*** Opening of GIVEN RECORDS ***

(** * The Stokvel listener agent (listener.py): auto-fund rules, the periodic
      auditor and the agent loop, as functions over an explicit world.

    Every call that leaves the process (rule database, contract reads,
    transaction signing and sending, the socket notifier, the text model) is
    an element of [call]; the world answers it with a value or with a Python
    exception, and the answer is recorded in the trace.  [print] statements
    are not modelled. *)

From Stdlib Require Import ZArith List String Ascii Bool Lia QArith.
From Stdlib Require Import Floats.SpecFloat.
Import ListNotations.
Local Open Scope Z_scope.

(** ** Python values and exceptions *)

(** An exception of class [Exception], by its name or text: what the
    [except Exception] clauses of the agent catch. *)
Definition exn := string.

Inductive outcome (A : Type) : Type :=
| Returned (a : A)
| Raised (e : exn).
Arguments Returned {A} a.
Arguments Raised {A} e.

(** The float side of the program: [float(w3.from_wei(n, 'ether'))],
    [w3.to_wei(x, 'ether')] and the comparisons of Python floats.  web3 is not
    part of the repository, so its conversions are operations of an
    interface; both can raise (a value outside the range of a uint256). *)
Class EtherOps (F : Type) : Type := {
  from_wei : Z -> outcome F;
  to_wei : F -> outcome Z;
  f_lt : F -> F -> bool;
  f_ge : F -> F -> bool;
  f_pos : F -> bool
}.

(** What is used of the order of floats: [<] is irreflexive and asymmetric,
    and [a >= b] excludes [a < b].  IEEE comparisons satisfy the three, NaN
    included. *)
Record EtherOrder {F : Type} (E : EtherOps F) : Prop := {
  f_lt_irrefl : forall a, f_lt a a = false;
  f_lt_asym : forall a b, f_lt a b = true -> f_lt b a = false;
  f_ge_not_lt : forall a b, f_ge a b = true -> f_lt a b = false
}.

(** [str.lower()] on the 42-character hexadecimal addresses the agent
    compares. *)
Definition lower_ascii (c : ascii) : ascii :=
  let n := nat_of_ascii c in
  if (Nat.leb 65 n && Nat.leb n 90)%bool then ascii_of_nat (n + 32) else c.

Fixpoint lower (s : string) : string :=
  match s with
  | EmptyString => EmptyString
  | String c s' => String (lower_ascii c) (lower s')
  end.

(** ** Data *)

(** Modelled from the spec: the tuple returned by [getLoan] (the contract ABI,
    Stokvel.json, is not in the repository).  Section 6 lists its nine
    components in order; the agent reads positions 1, 2, 5, 6 and 7. *)
Record LoanData : Type := {
  borrower : string;
  amountRequested : Z;
  amountFunded : Z;
  collateralLocked : Z;
  totalInterest : Z;
  isActive : bool;
  isDefaulted : bool;
  nextInstallmentIndex : Z;
  createdAt : Z
}.

(** Modelled from the spec: the tuple returned by [getMember]; the agent reads
    position 5, [availableSavings].  The spec does not name position 1. *)
Record MemberData : Type := {
  m_isActive : bool;
  m_position1 : Z;
  totalSavings : Z;
  amountLentOut : Z;
  lockedCollateral : Z;
  availableSavings : Z
}.

(** Modelled from the spec: the tuple returned by [getInstallment]; the agent
    reads position 0, [dueDate]. *)
Record InstallmentData : Type := {
  dueDate : Z;
  amountDue : Z;
  lateFees : Z;
  isPaid : bool
}.

Record LoanRequestedArgs : Type := { lr_loanId : Z; lr_borrower : string }.
Record ApplicationArgs : Type := { ap_applicant : string }.
Record LoanFundedArgs : Type :=
  { lf_loanId : Z; lf_lender : string; lf_amount : Z }.
Record LoanDisbursedArgs : Type :=
  { ld_loanId : Z; ld_borrower : string; ld_amount : Z }.

(** The transaction built for [fundLoan(loan_id, fund_amount_wei)] with
    [tx_data]. *)
Record Tx : Type := {
  tx_loan_id : Z;
  tx_amount : Z;
  tx_nonce : Z;
  tx_gasPrice : Z
}.

Inductive severity : Type := info | success | alert.

(** The four kinds of contract events the agent polls. *)
Inductive event_kind : Type :=
| ApplicationSubmitted
| LoanFunded
| LoanDisbursed
| LoanRequested.

Section Agent.

Context {F : Type} {E : EtherOps F}.

Record AutoFundRule : Type := {
  id : Z;
  user_address : string;
  max_fund_amount : F;
  min_savings_balance : F;
  is_active : bool
}.

(** The texts sent to the notifier, by template. *)
Inductive message : Type :=
| MsgInvested (fund_amount_ether : F) (loan_id : Z)
| MsgFundFailed (loan_id : Z)
| MsgOverdue (loan_id : Z)
| MsgText (text : string)
| MsgLoanFunded (loan_id amount : Z)
| MsgDisbursed (loan_id amount : Z).

Record notification : Type := {
  n_message : message;
  n_type : option severity
}.

(** ** Calls to the outside, indexed by the type of their answer *)

Inductive call : Type -> Type :=
| QueryActiveRules : call (list AutoFundRule)
| GetLoan (loan_id : Z) : call LoanData
| GetMember (addr : string) : call MemberData
| GetTotalLoans : call Z
| GetInstallment (loan_id idx : Z) : call InstallmentData
| GetTransactionCount : call Z
| GasPrice : call Z
| BuildTransaction (t : Tx) : call unit
| SignTransaction (t : Tx) : call unit
| SendRawTransaction (t : Tx) : call Z
| WaitForTransactionReceipt (t : Tx) (tx_hash : Z) : call Z
| Emit (n : notification) : call unit
| GenerateContent : call string
| CreateFilter (kind : event_kind) : call unit
| NewLoanRequested : call (list LoanRequestedArgs)
| NewApplications : call (list ApplicationArgs)
| NewLoanFunded : call (list LoanFundedArgs)
| NewLoanDisbursed : call (list LoanDisbursedArgs).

*** Close of GIVEN RECORDS ***

*EXERCISE AIM*: Above are the records. Copy the lines beginning at the one that has "max_fund_amount : F;" and ending with the one that has "call (list LoanRequestedArgs)", unchanged.

*EXERCISE ANSWER*:
  max_fund_amount : F;
  min_savings_balance : F;
  is_active : bool
}.

(** The texts sent to the notifier, by template. *)
Inductive message : Type :=
| MsgInvested (fund_amount_ether : F) (loan_id : Z)
| MsgFundFailed (loan_id : Z)
| MsgOverdue (loan_id : Z)
| MsgText (text : string)
| MsgLoanFunded (loan_id amount : Z)
| MsgDisbursed (loan_id amount : Z).

Record notification : Type := {
  n_message : message;
  n_type : option severity
}.

(** ** Calls to the outside, indexed by the type of their answer *)

Inductive call : Type -> Type :=
| QueryActiveRules : call (list AutoFundRule)
| GetLoan (loan_id : Z) : call LoanData
| GetMember (addr : string) : call MemberData
| GetTotalLoans : call Z
| GetInstallment (loan_id idx : Z) : call InstallmentData
| GetTransactionCount : call Z
| GasPrice : call Z
| BuildTransaction (t : Tx) : call unit
| SignTransaction (t : Tx) : call unit
| SendRawTransaction (t : Tx) : call Z
| WaitForTransactionReceipt (t : Tx) (tx_hash : Z) : call Z
| Emit (n : notification) : call unit
| GenerateContent : call string
| CreateFilter (kind : event_kind) : call unit
| NewLoanRequested : call (list LoanRequestedArgs)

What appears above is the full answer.